The WSE-3’s colossal size, almost equivalent to a 12-inch wafer, houses an increased transistor count of 4 trillion, up from 2.6 trillion in the WSE-2, resulting in enhanced processing capabilities. Notably, Cerebras has maintained a delicate balance between logic transistors and memory circuits, slightly increasing on-chip memory content to 44GB and compute cores to 900,000. The chip’s innovative design, including larger compute cores and improved SIMD capabilities, contributes to its exceptional performance metrics.
Cerebras’ WSE-3 comes packaged in the CS-3 computer, which can now cluster up to 2,048 machines, providing an impressive combined computing power of 256 exaFLOPS. Noteworthy is the chip’s seamless integration within the CS-3 system, enabling efficient and advanced AI model training capabilities far beyond traditional computing architectures.
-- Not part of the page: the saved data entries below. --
(* ===== verification/NvidiaProps.v ===== *)
(** * The NVIDIA backend: what a registry holds after discovery *)

From S2P Require Import Prelude Enums Double Records World Registry RegistryFacts Fixtures.
From S2P Require Import RegistryProps Paths PathsFacts Quality Route RouteFacts Governance.
From S2P Require Import Text Backends BackendsProps Nvidia.

(** Every property query up to the count is answered. *)
Definition all_properties (dr : Driver) (n i : Z) : Prop :=
  ∀ k, i ≤ k < i + n → is_Some (dr_properties dr k).

(** The architecture of a compute capability: the table of the major versions. *)
Definition named_architecture (major : Z) (name : string) : Prop :=
  (12 ≤ major ∧ name = "Blackwell"%string) ∨ (9 ≤ major ≤ 11 ∧ name = "Hopper"%string) ∨
  (major = 8 ∧ name = "Ampere"%string) ∨ (major = 7 ∧ name = "Volta"%string) ∨
  (major = 6 ∧ name = "Pascal"%string) ∨ (major = 5 ∧ name = "Maxwell"%string) ∨
  (major ≤ 4 ∧ name = "Other"%string).

(** What a stored record has to say of the device with ordinal [k] and the
    properties [prop]; the major version is read as an unsigned number. *)
Record describes_cuda (k : Z) (prop : DeviceProp) (d : DeviceRecord) : Prop := {
  dc_name : dev_logical_name d = prop_name prop;
  dc_kind : dev_kind d = NodeKind.ACCELERATOR;
  dc_backend : dev_backend d = "nvidia"%string;
  dc_instance : dev_backend_instance d = ("cuda:" +:+ dec k)%string;
  dc_ordinal : dev_cuda_ordinal d = Some k;
  dc_vendor : dev_vendor d = "NVIDIA"%string;
  dc_architecture : named_architecture (wrap32 (prop_major prop)) (dev_architecture d);
  dc_revision : dev_device_generation d =
    (fmt_d (prop_major prop) +:+ "." +:+ fmt_d (prop_minor prop))%string;
  dc_health : dev_health d = DeviceHealthState.PRESENT;
  dc_evidence : evidence_class (dev_evidence d) = EvidenceClass.REAL;
  dc_provenance : provenance (dev_evidence d) = Z.lor 2 4;
  dc_interconnect : interconnect (dev_capability d) = InterconnectTechnology.UNKNOWN;
  dc_generation : dev_generation d ≠ 0;
  dc_unowned : dev_owner_worker d = None ∧ dev_owner_boot d = None
}.

Lemma arch_name_table major : named_architecture major (arch_name major).
Proof.
  unfold named_architecture, arch_name.
  repeat match goal with |- context [?a <=? ?b] => destruct (Z.leb_spec a b) end;
    intuition lia.
Qed.

(** The PCI identity without NVML. *)
Definition bus_and_device (prop : DeviceProp) : string :=
  snprintf 64 (fmt_0x 2 (prop_bus prop) +:+ ":" +:+ fmt_0x 2 (prop_device prop)).

Lemma no_nvml_pci dr prop i st :
  nvml_loaded (dr_nvml dr) = false → (cuda_pci_identity dr prop i st).1 = bus_and_device prop.
Proof. intros Hn. unfold cuda_pci_identity. rewrite bind_eq. unfold ensure_nvml. by rewrite Hn. Qed.

(** The device the loop makes of index [k], under the id the counter gives. *)
Definition cuda_record (dr : Driver) (base k : Z) (d : DeviceRecord) : Prop :=
  ∃ prop pci gen, dr_properties dr k = Some prop ∧ gen ≠ 0 ∧
    (nvml_loaded (dr_nvml dr) = false → pci = bus_and_device prop) ∧
    d = nvidia_device k prop pci (base + 1 + k) gen.

Lemma cuda_record_describes dr base k d :
  cuda_record dr base k d → 0 ≤ k < two32 →
  ∃ prop, dr_properties dr k = Some prop ∧ describes_cuda k prop d ∧
    (nvml_loaded (dr_nvml dr) = false → dev_pci_identity d = bus_and_device prop).
Proof.
  intros (prop & pci & gen & Hp & Hg & Hpci & ->) Hk. exists prop. split_and!; [done| |done].
  constructor; try done; [|apply arch_name_table].
  simpl. f_equal. by apply Z.mod_small.
Qed.

Lemma discover_cuda_ok dr n i st w :
  0 ≤ id_counter w DeviceTag → id_counter w DeviceTag + Z.of_nat n < two64 →
  0 ≤ generation_counter w DeviceGenerationTag →
  generation_counter w DeviceGenerationTag + Z.of_nat n < two64 →
  all_properties dr (Z.of_nat n) i →
  ∃ ds, (discover_cuda dr n i st w).1 = Ok ds ∧
    Forall2 (cuda_record dr (id_counter w DeviceTag - i)) (seqZ i (Z.of_nat n)) ds.
Proof.
  revert i st w. induction n as [|n IH]; intros i st w H0 Hi Hg0 Hg Hp.
  { exists []. by split; [|constructor]. }
  destruct (Hp i) as [prop Hprop]; [lia|]. cbn [discover_cuda]. rewrite Hprop.
  pose proof (no_nvml_pci dr prop i st) as Hpci.
  rewrite bind_eq. destruct (cuda_pci_identity dr prop i st) as [pci st'].
  rewrite !bind_eq. unfold fresh_generation, fresh_id. cbn [fst snd id_counter generation_counter].
  set (w1 := mkWorld _ _ _ _).
  assert (id_counter w1 DeviceTag = id_counter w DeviceTag + 1) as E1
    by (unfold w1, bump; simpl; by rewrite wrap64_succ by lia).
  assert (generation_counter w1 DeviceGenerationTag =
    generation_counter w DeviceGenerationTag + 1) as E2
    by (unfold w1, bump; simpl; by rewrite wrap64_succ by lia).
  destruct (IH (i + 1) st' w1) as (ds & Hds & Hall); [lia..| |].
  { intros k Hk. apply Hp. lia. }
  destruct (discover_cuda dr n (i + 1) st' w1) as [res w2]. cbn [fst] in Hds. subst res.
  eexists. split; [done|]. rewrite (seqZ_cons i) by lia.
  replace (Z.succ i) with (i + 1) by lia. replace (Z.pred (Z.of_nat (S n))) with (Z.of_nat n) by lia.
  constructor.
  - exists prop, pci, (generation_counter w DeviceGenerationTag + 1).
    split; [done|]. split; [lia|]. split; [done|]. f_equal; rewrite wrap64_succ by lia; lia.
  - rewrite E1 in Hall. by replace (id_counter w DeviceTag + 1 - (i + 1)) with (id_counter w DeviceTag - i)
      in Hall by lia.
Qed.

(** A device whose properties cannot be read fails the whole discovery. *)
Lemma discover_cuda_fails dr n i st w k :
  i ≤ k < i + Z.of_nat n → dr_properties dr k = None →
  (discover_cuda dr n i st w).1 = err ErrorCode.BACKEND_ERROR "cudaGetDeviceProperties failed".
Proof.
  revert i st w. induction n as [|n IH]; intros i st w Hk Hn; [lia|]. cbn [discover_cuda].
  destruct (dr_properties dr i) as [prop|] eqn:Hi; [|done].
  rewrite bind_eq. destruct (cuda_pci_identity dr prop i st) as [pci st'].
  rewrite !bind_eq. rewrite IH; [done| |done].
  destruct (decide (k = i)) as [->|]; [congruence|lia].
Qed.

Section Loading.
Context {P : Platform}.

Lemma upsert_all_devices_wf ds r w :
  limits_ok (limits_ r) → wf r → wf (upsert_all upsert_device ds r w).1.
Proof.
  revert r w. induction ds as [|d ds IH]; intros r w Hl Hwf; [done|].
  cbn [upsert_all]. rewrite bind_eq. destruct (upsert_device d r w) as [[res r'] w'] eqn:E. simpl.
  destruct (effect_wf (UpsertDevice d) r res r') as [? Hl']; [done|done|by eapply upsert_device_effect|].
  apply IH; [by rewrite Hl'|done].
Qed.

(** Without links there is nothing to select. *)
Lemma no_links_no_route src tgt pol r r' w d :
  wf r → 0 ≤ max_candidate_paths (limits_ r) → links (state_ r) = ∅ →
  (decide_route src tgt pol r r' w).1 = Ok d → rd_selected d = None ∧ rd_executable d = false.
Proof.
  intros Hwf Hm Hl Hd. assert (rd_selected d = None) as Hs.
  { destruct (rd_selected d) as [i|] eqn:Hi; [|done].
    destruct (selected_candidate src tgt pol r r' w d i Hwf Hm Hd Hi) as (w1&sd&td&es&_&_&Hw&_).
    destruct es as [|e es]; [by destruct Hw as (_ & _ & ?)|].
    destruct Hw as ([(lk & Hlk & _) _] & _). unfold link in Hlk. by rewrite Hl, lookup_empty in Hlk. }
  split; [done|]. destruct (rd_executable d) eqn:Hx; [|done].
  destruct (executable_selected src tgt pol r r' w d Hd Hx). congruence.
Qed.
End Loading.

(** C39.  What discovery through CUDA yields.  Let CUDA count [n] devices, no
    more than the registry has room for, and the two counters be far from
    wrapping.  When all properties can be read, loading a fresh registry stores
    exactly [n] devices, the [k]-th under the [k]-th next id, with ordinal [k],
    the name, the revision and the architecture (by a table of major versions)
    of its properties, REAL evidence from the CUDA runtime and driver, PRESENT,
    unowned and, where NVML was not loaded, the PCI address of its properties.
    It stores no link, whatever NVML counts (README: links are reported when
    present), so no route is ever selected.  When one device's properties
    cannot be read, nothing is discovered at all. *)
Theorem nvidia_inventory `{Platform} dr n lim w :
  limits_ok lim → 0 ≤ max_candidate_paths lim → dr_device_count dr = Some n →
  0 ≤ n < two32 → n ≤ max_devices lim →
  0 ≤ id_counter w DeviceTag → id_counter w DeviceTag + n < two64 →
  0 ≤ generation_counter w DeviceGenerationTag →
  generation_counter w DeviceGenerationTag + n < two64 →
  (all_properties dr n 0 → ∃ r, (populate dr (new_registry lim) w).1 = Some r ∧
     device_count r = n ∧ link_count r = 0 ∧
     (∀ k, 0 ≤ k < n → ∃ d prop, device r (id_counter w DeviceTag + 1 + k) = Some d ∧
        dr_properties dr k = Some prop ∧ describes_cuda k prop d ∧
        (nvml_loaded (dr_nvml dr) = false → dev_pci_identity d = bus_and_device prop)) ∧
     (∀ src tgt pol r' w' d, (decide_route src tgt pol r r' w').1 = Ok d →
        rd_selected d = None ∧ rd_executable d = false)) ∧
  (∀ k, 0 ≤ k < n → dr_properties dr k = None →
     (discover_devices dr w).1 =
       err ErrorCode.BACKEND_ERROR "cudaGetDeviceProperties failed" ∧
     (populate dr (new_registry lim) w).1 = None).
Proof.
  intros Hlim Hmax Hn [Hn0 Hint] Hroom Hi0 Hi Hg0 Hg. split.
  - intros Hp. unfold populate. cbn [discover_devices discover_links nvidia_backend].
    unfold nvidia_discover_devices. rewrite Hn, bind_eq.
    destruct (discover_cuda_ok dr (Z.to_nat n) 0 (nvml_at_entry dr) w) as (ds & Hds & Hall);
      [lia..|by rewrite Z2Nat.id by lia|].
    rewrite Z2Nat.id, Z.sub_0_r in Hall by lia.
    destruct (discover_cuda _ _ _ _ w) as [res w1]. cbn [fst snd] in *. subst res.
    rewrite bind_eq. assert (nvidia_discover_links dr = Ok []) as ->
      by (unfold nvidia_discover_links; destruct (ensure_nvml _ _) as [[] ?]; done).
    cbn [ret fst snd upsert_all]. rewrite !bind_eq. cbn [ret fst snd].
    eexists. split; [reflexivity|].
    assert (zlen ds = n) as Hlen.
    { unfold zlen. rewrite <-(Forall2_length _ _ _ Hall), length_seqZ. lia. }
    assert (dev_id <$> ds = (λ k, id_counter w DeviceTag + 1 + k) <$> seqZ 0 n) as Hids.
    { clear Hlen. induction Hall as [|k d ks ds (prop & pci & gen & _ & _ & _ & ->) _ IH]; [done|].
      by rewrite !fmap_cons, IH. }
    pose proof (upsert_all_devices_wf ds (new_registry lim) w1 Hlim (new_registry_wf lim Hlim)) as Hwf.
    destruct (upsert_all_new_devices ds (new_registry lim) w1) as (Hl & Hlm & Hdc & Hin & _).
    { apply Forall_forall. intros d (k & Hk%elem_of_seqZ & (prop & pci & gen & _ & ? & _ & ->))
        %(Forall2_partner_r _ _ _ _ Hall). simpl. split; [lia|done]. }
    { rewrite Hids. apply NoDup_fmap_2; [|apply NoDup_seqZ]. intros ???. lia. }
    { intros. apply lookup_empty. }
    { change (device_count (new_registry lim)) with 0. simpl. lia. }
    { done. }
    set (r := (upsert_all upsert_device ds (new_registry lim) w1).1) in *.
    split_and!.
    + rewrite Hdc. change (device_count (new_registry lim)) with 0. lia.
    + unfold link_count. by rewrite Hlm.
    + intros k Hk. assert (k ∈ seqZ 0 n) as Hks by (apply elem_of_seqZ; lia).
      destruct (Forall2_partner_l _ _ _ _ Hall Hks) as (d & Hd & Hr).
      destruct (cuda_record_describes _ _ _ _ Hr) as (prop & Hprop & Hdesc & Hpci); [lia|].
      exists d, prop. split; [|done].
      specialize (Hin d Hd). destruct Hr as (? & ? & ? & _ & _ & _ & ->). exact Hin.
    + intros src tgt pol r' w' d. apply no_links_no_route; [done|by rewrite Hl|done].
  - intros k Hk Hnone. unfold populate. cbn [discover_devices nvidia_backend].
    unfold nvidia_discover_devices. rewrite Hn, bind_eq.
    rewrite (discover_cuda_fails dr (Z.to_nat n) 0 _ w k) by (done || lia). done.
Qed.

(** Two Hopper boards; NVML answers for the second one only. *)
Definition two_boards : Driver :=
  mkDriver (Some 2) "cudaSuccess" (λ i, Some (mkProp "H100" 9 0 (16 * (i + 1)) 0))
    (mkNvml true true true) false (λ _, true) (Some 2) (λ i, if i =? 0 then None else Some (100 + i))
    (λ _, Some (0, 32, 0)) (λ _, Some 18).

Example two_boards_pci :
  match (discover_devices two_boards world0).1 with
  | Ok ds => dev_pci_identity <$> ds
  | Err _ => []
  end = ["10:00"; "0000:20:00"]%string.
Proof. vm_compute. reflexivity. Qed.

Lemma nvidia_inventory_witness :
  ∃ r d, (@populate reference_platform _ _ two_boards (new_registry default_limits) world0).1 = Some r ∧
    device_count r = 2 ∧ link_count r = 0 ∧ device r 2 = Some d ∧
    dev_cuda_ordinal d = Some 1 ∧ dev_architecture d = "Hopper"%string ∧
    evidence_class (dev_evidence d) = EvidenceClass.REAL.
Proof.
  destruct (@nvidia_inventory reference_platform two_boards 2 default_limits world0) as [Hok _];
    try (by vm_compute).
  destruct Hok as (r & Hr & Hd & Hl & Hall & _); [intros k _; by eexists|].
  destruct (Hall 1) as (d & prop & Hat & Hp & [] & _); [lia|]. exists r, d.
  injection Hp as <-. split_and!; try done.
  destruct dc_architecture0 as [[[] ?]|[[? ?]|[[? ?]|[[? ?]|[[? ?]|[[? ?]|[? ?]]]]]]]; done.
Defined.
The comparison between the WSE-3 and Nvidia’s H100 GPU reveals the significant technological gap, with Cerebras’ chip outperforming Nvidia’s offering in size, core count, memory capacity, and bandwidth by a substantial margin. Additionally, Cerebras’ chip excels in simplifying programming tasks compared to GPUs, as demonstrated by the reduced lines of code required for training tasks, highlighting its ease of use and efficiency.
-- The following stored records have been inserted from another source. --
(* ===== verification/SelfCheck.v ===== *)
(** * The CUDA self-check (nvidia_backend.cpp, run_cuda_self_check)

    The routine is a client of three libraries that are not part of the
    program.  It is modelled over a trace of calls: an [Oracle] answers each
    call, knowing everything called before, so that what is proved holds of
    every behaviour of those libraries. *)

From S2P Require Import Prelude Enums Double Records World.

(** ** Calls and answers *)

Inductive Call :=
| CudaGetDeviceCount
| CudaGetDeviceProperties (ordinal : Z)
| CudaMemGetInfo
| CuInit
| CuDeviceGet (ordinal : Z)
| CuDevicePrimaryCtxRetain (dev : Z)
| CuDevicePrimaryCtxRelease (dev : Z)
| CuCtxSetCurrent (ctx : Z)
| CudaMalloc (bytes : Z)
| CudaFree (p : Z)
| CudaMemcpyHostToDevice (dst : Z) (bytes : Z)
| CudaMemcpyDeviceToHost (src : Z) (bytes : Z)
| NvrtcCreateProgram
| NvrtcCompileProgram (prog : Z)
| NvrtcGetProgramLogSize (prog : Z)
| NvrtcGetProgramLog (prog : Z)
| NvrtcGetPTXSize (prog : Z)
| NvrtcGetPTX (prog : Z)
| NvrtcDestroyProgram (prog : Z)
| CuModuleLoadDataEx
| CuModuleGetFunction (module : Z)
| CuModuleUnload (module : Z)
| CuLaunchKernel (kernel blocks threads out inp n : Z)
| CuCtxSynchronize.

(** Whether the call succeeded, the number or handle it yields, the text (a
    device name, an error name, a log) and the [float]s it copies back. *)
Record Answer := mkAnswer {
  a_ok : bool; a_value : Z; a_text : string; a_floats : Z → spec_float
}.

(** Every call made, oldest first, with its answer. *)
Definition Trace : Type := list (Call * Answer).
Definition Oracle : Type := Trace → Call → Answer.

(** ** The routine *)

Record CudaValidationResult := mkValidation {
  cuda_available : bool;
  vr_device_count : Z;
  vr_device_name : string;
  vr_error : string;
  parity : bool; (* alloc_kernel_d2h_h2d_parity *)
  bytes_allocated : Z;
  bytes_baseline : Z;
  bytes_after_free : Z;
  memory_returned_to_baseline : bool;
  vr_evidence : Evidence
}.

Definition validation_start : CudaValidationResult :=
  mkValidation false 0 "" "" false 0 0 0 false
    (mkEvidence EvidenceClass.UNSUPPORTED Provenance.NONE "cuda_self_check" "not yet available").

Definition set_error (m : string) (v : CudaValidationResult) : CudaValidationResult :=
  mkValidation (cuda_available v) (vr_device_count v) (vr_device_name v) m (parity v)
    (bytes_allocated v) (bytes_baseline v) (bytes_after_free v)
    (memory_returned_to_baseline v) (vr_evidence v).
Definition set_available (v : CudaValidationResult) : CudaValidationResult :=
  mkValidation true (vr_device_count v) (vr_device_name v) (vr_error v) (parity v)
    (bytes_allocated v) (bytes_baseline v) (bytes_after_free v) (memory_returned_to_baseline v)
    (mkEvidence EvidenceClass.REAL Provenance.CUDA_RUNTIME "cuda_self_check"
       "real CUDA device validation").
Definition set_device (n : Z) (name : string) (v : CudaValidationResult) : CudaValidationResult :=
  mkValidation (cuda_available v) n name (vr_error v) (parity v) (bytes_allocated v)
    (bytes_baseline v) (bytes_after_free v) (memory_returned_to_baseline v) (vr_evidence v).
Definition set_baseline (n : Z) (v : CudaValidationResult) : CudaValidationResult :=
  mkValidation (cuda_available v) (vr_device_count v) (vr_device_name v) (vr_error v) (parity v)
    (bytes_allocated v) n (bytes_after_free v) (memory_returned_to_baseline v) (vr_evidence v).
Definition set_allocated (n : Z) (v : CudaValidationResult) : CudaValidationResult :=
  mkValidation (cuda_available v) (vr_device_count v) (vr_device_name v) (vr_error v) (parity v)
    n (bytes_baseline v) (bytes_after_free v) (memory_returned_to_baseline v) (vr_evidence v).
Definition set_parity (b : bool) (v : CudaValidationResult) : CudaValidationResult :=
  mkValidation (cuda_available v) (vr_device_count v) (vr_device_name v)
    (if b then vr_error v else "CPU-reference parity mismatch") b
    (bytes_allocated v) (bytes_baseline v) (bytes_after_free v)
    (memory_returned_to_baseline v) (vr_evidence v).
Definition set_after_free (n : Z) (v : CudaValidationResult) : CudaValidationResult :=
  mkValidation (cuda_available v) (vr_device_count v) (vr_device_name v) (vr_error v) (parity v)
    (bytes_allocated v) (bytes_baseline v) n
    (bytes_baseline v <=? wrap64 (n + 2 * 1024 * 1024)) (vr_evidence v).

(** [float]s: the integers used are exact. *)
Definition f32_of_Z (v : Z) : spec_float := binary_normalize 24 128 v 0 false.
Definition host_in (i : Z) : spec_float := f32_of_Z (i mod 1000).
Definition host_expected (i : Z) : spec_float := f32_of_Z (i mod 1000 + 1).
Definition parity_n : Z := 1024 * 1024.
Definition parity_bytes : Z := parity_n * 4.

Definition all_equal (out : Z → spec_float) : bool :=
  forallb (λ i, SFeqb (out i) (host_expected i)) (seqZ 0 parity_n).

(** The local variables of the middle part: [ok], the result, and the handles,
    0 for null. *)
Record Local := mkLocal {
  lv_ok : bool;
  lv_res : CudaValidationResult;
  lv_in : Z;
  lv_out : Z;
  lv_prog : Z;
  lv_module : Z;
  lv_kernel : Z
}.
Definition on_res (f : CudaValidationResult → CudaValidationResult) (l : Local) : Local :=
  mkLocal (lv_ok l) (f (lv_res l)) (lv_in l) (lv_out l) (lv_prog l) (lv_module l) (lv_kernel l).
Definition fail (m : string) (l : Local) : Local :=
  mkLocal false (set_error m (lv_res l)) (lv_in l) (lv_out l) (lv_prog l) (lv_module l) (lv_kernel l).
Definition set_in (p : Z) (l : Local) : Local :=
  mkLocal (lv_ok l) (lv_res l) p (lv_out l) (lv_prog l) (lv_module l) (lv_kernel l).
Definition set_out (p : Z) (l : Local) : Local :=
  mkLocal (lv_ok l) (lv_res l) (lv_in l) p (lv_prog l) (lv_module l) (lv_kernel l).
Definition set_prog (p : Z) (l : Local) : Local :=
  mkLocal (lv_ok l) (lv_res l) (lv_in l) (lv_out l) p (lv_module l) (lv_kernel l).
Definition set_module (p : Z) (l : Local) : Local :=
  mkLocal (lv_ok l) (lv_res l) (lv_in l) (lv_out l) (lv_prog l) p (lv_kernel l).
Definition set_kernel (p : Z) (l : Local) : Local :=
  mkLocal (lv_ok l) (lv_res l) (lv_in l) (lv_out l) (lv_prog l) (lv_module l) p.

Section SelfCheck.
Context (oracle : Oracle).

Definition call (c : Call) : Trace → Answer * Trace := λ t,
  let a := oracle t c in (a, t ++ [(c, a)]).

(** [if (ok && call(...) != SUCCESS) { error; ok = false; }], the handle the
    call yields being kept by [keep]; a failed call leaves the handle alone. *)
Definition attempt (c : Call) (msg : string) (keep : Z → Local → Local) (l : Local)
    : Trace → Local * Trace :=
  if negb (lv_ok l) then ret l
  else let* a := call c in ret (if a_ok a then keep (a_value a) l else fail msg l).

Definition keep_none (_ : Z) (l : Local) : Local := l.

(** [nvrtcCompileProgram], and the log (its size and its text) when it fails. *)
Definition attempt_compile (l : Local) : Trace → Local * Trace :=
  if negb (lv_ok l) then ret l
  else
    let* a := call (NvrtcCompileProgram (lv_prog l)) in
    if a_ok a then ret l
    else let* _ := call (NvrtcGetProgramLogSize (lv_prog l)) in
         let* log := call (NvrtcGetProgramLog (lv_prog l)) in
         ret (fail ("nvrtcCompileProgram failed: " +:+ a_text log) l).

(** The copy back and the comparison. *)
Definition attempt_parity (l : Local) : Trace → Local * Trace :=
  if negb (lv_ok l) then ret l
  else
    let* a := call (CudaMemcpyDeviceToHost (lv_out l) parity_bytes) in
    ret (if a_ok a then on_res (set_parity (all_equal (a_floats a))) l
         else fail "cudaMemcpy D2H failed" l).

(** From the allocations to the comparison. *)
Definition exercise (res : CudaValidationResult) : Trace → Local * Trace :=
  let l := mkLocal true res 0 0 0 0 0 in
  let* l := attempt (CudaMalloc parity_bytes) "cudaMalloc(d_in) failed" set_in l in
  let* l := attempt (CudaMalloc parity_bytes) "cudaMalloc(d_out) failed" set_out l in
  let* l := attempt (CudaMemcpyHostToDevice (lv_in l) parity_bytes) "cudaMemcpy H2D failed"
              keep_none l in
  let l := on_res (set_allocated (if lv_ok l then parity_bytes * 2 else 0)) l in
  let* l := attempt NvrtcCreateProgram "nvrtcCreateProgram failed" set_prog l in
  let* l := attempt_compile l in
  let* l := attempt (NvrtcGetPTXSize (lv_prog l)) "nvrtcGetPTXSize failed" keep_none l in
  let* l := attempt (NvrtcGetPTX (lv_prog l)) "nvrtcGetPTX failed" keep_none l in
  let* l := attempt CuModuleLoadDataEx "cuModuleLoadDataEx failed" set_module l in
  let* l := attempt (CuModuleGetFunction (lv_module l)) "cuModuleGetFunction failed" set_kernel l in
  let* l := attempt (CuLaunchKernel (lv_kernel l) ((parity_n + 256 - 1) / 256) 256
                       (lv_out l) (lv_in l) parity_n) "cuLaunchKernel failed" keep_none l in
  let* l := attempt CuCtxSynchronize "cuCtxSynchronize failed" keep_none l in
  attempt_parity l.

(** [if (h) release(h);] *)
Definition release (h : Z) (c : Call) : Trace → unit * Trace :=
  if h =? 0 then ret tt else let* _ := call c in ret tt.

(** What is released at the end, and the memory compared. *)
Definition clean_up (dev ctx : Z) (l : Local) : Trace → CudaValidationResult * Trace :=
  let* _ := release (lv_in l) (CudaFree (lv_in l)) in
  let* _ := release (lv_out l) (CudaFree (lv_out l)) in
  let* _ := release (lv_prog l) (NvrtcDestroyProgram (lv_prog l)) in
  let* _ := release (lv_module l) (CuModuleUnload (lv_module l)) in
  let* info := call CudaMemGetInfo in
  let res := set_after_free (if a_ok info then a_value info else bytes_after_free (lv_res l))
               (lv_res l) in
  let* _ := release ctx (CuDevicePrimaryCtxRelease dev) in
  ret res.

(** From [cuInit] on. *)
Definition with_context (res : CudaValidationResult) : Trace → CudaValidationResult * Trace :=
  let* a := call CuInit in
  if negb (a_ok a) then ret (set_error "cuInit failed" res)
  else
  let* a := call (CuDeviceGet 0) in
  if negb (a_ok a) then ret (set_error "cuDeviceGet failed" res)
  else
  let dev := a_value a in
  let* a := call (CuDevicePrimaryCtxRetain dev) in
  if negb (a_ok a) then ret (set_error "cuDevicePrimaryCtxRetain failed" res)
  else
  let ctx := a_value a in
  let* a := call (CuCtxSetCurrent ctx) in
  if negb (a_ok a) then
    let* _ := call (CuDevicePrimaryCtxRelease dev) in
    ret (set_error "cuCtxSetCurrent failed" res)
  else
  let* l := exercise res in
  clean_up dev ctx l.

Definition run_cuda_self_check : Trace → Result CudaValidationResult * Trace :=
  let* probe := call CudaGetDeviceCount in
  if negb (a_ok probe) then
    ret (Ok (set_error ("CUDA runtime unavailable: " +:+ a_text probe) validation_start))
  else
  let res := set_available validation_start in
  let* count := call CudaGetDeviceCount in
  if negb (a_ok count) then ret (Ok (set_error "cudaGetDeviceCount failed" res))
  else
  let n := a_value count in
  let* prop := (if 0 <? n then let* a := call (CudaGetDeviceProperties 0) in ret (Some a)
                else ret None) in
  let name := match prop with
              | Some a => if a_ok a then a_text a else ""
              | None => ""
              end in
  let res := set_device (wrap32 n) name res in
  let* info := call CudaMemGetInfo in
  if negb (a_ok info) then ret (Ok (set_error "cudaMemGetInfo failed" res))
  else
  let* res := with_context (set_baseline (a_value info) res) in
  ret (Ok res).
End SelfCheck.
Feldman’s announcement of a partnership with Qualcomm signals Cerebras’ continued commitment to AI innovation, aiming to reduce inference costs through cutting-edge techniques like sparsity, speculative decoding, and network architecture search. These methods enhance processing efficiency and reduce computational expenses, ensuring that the transition from training to production inference is seamless and cost-effective.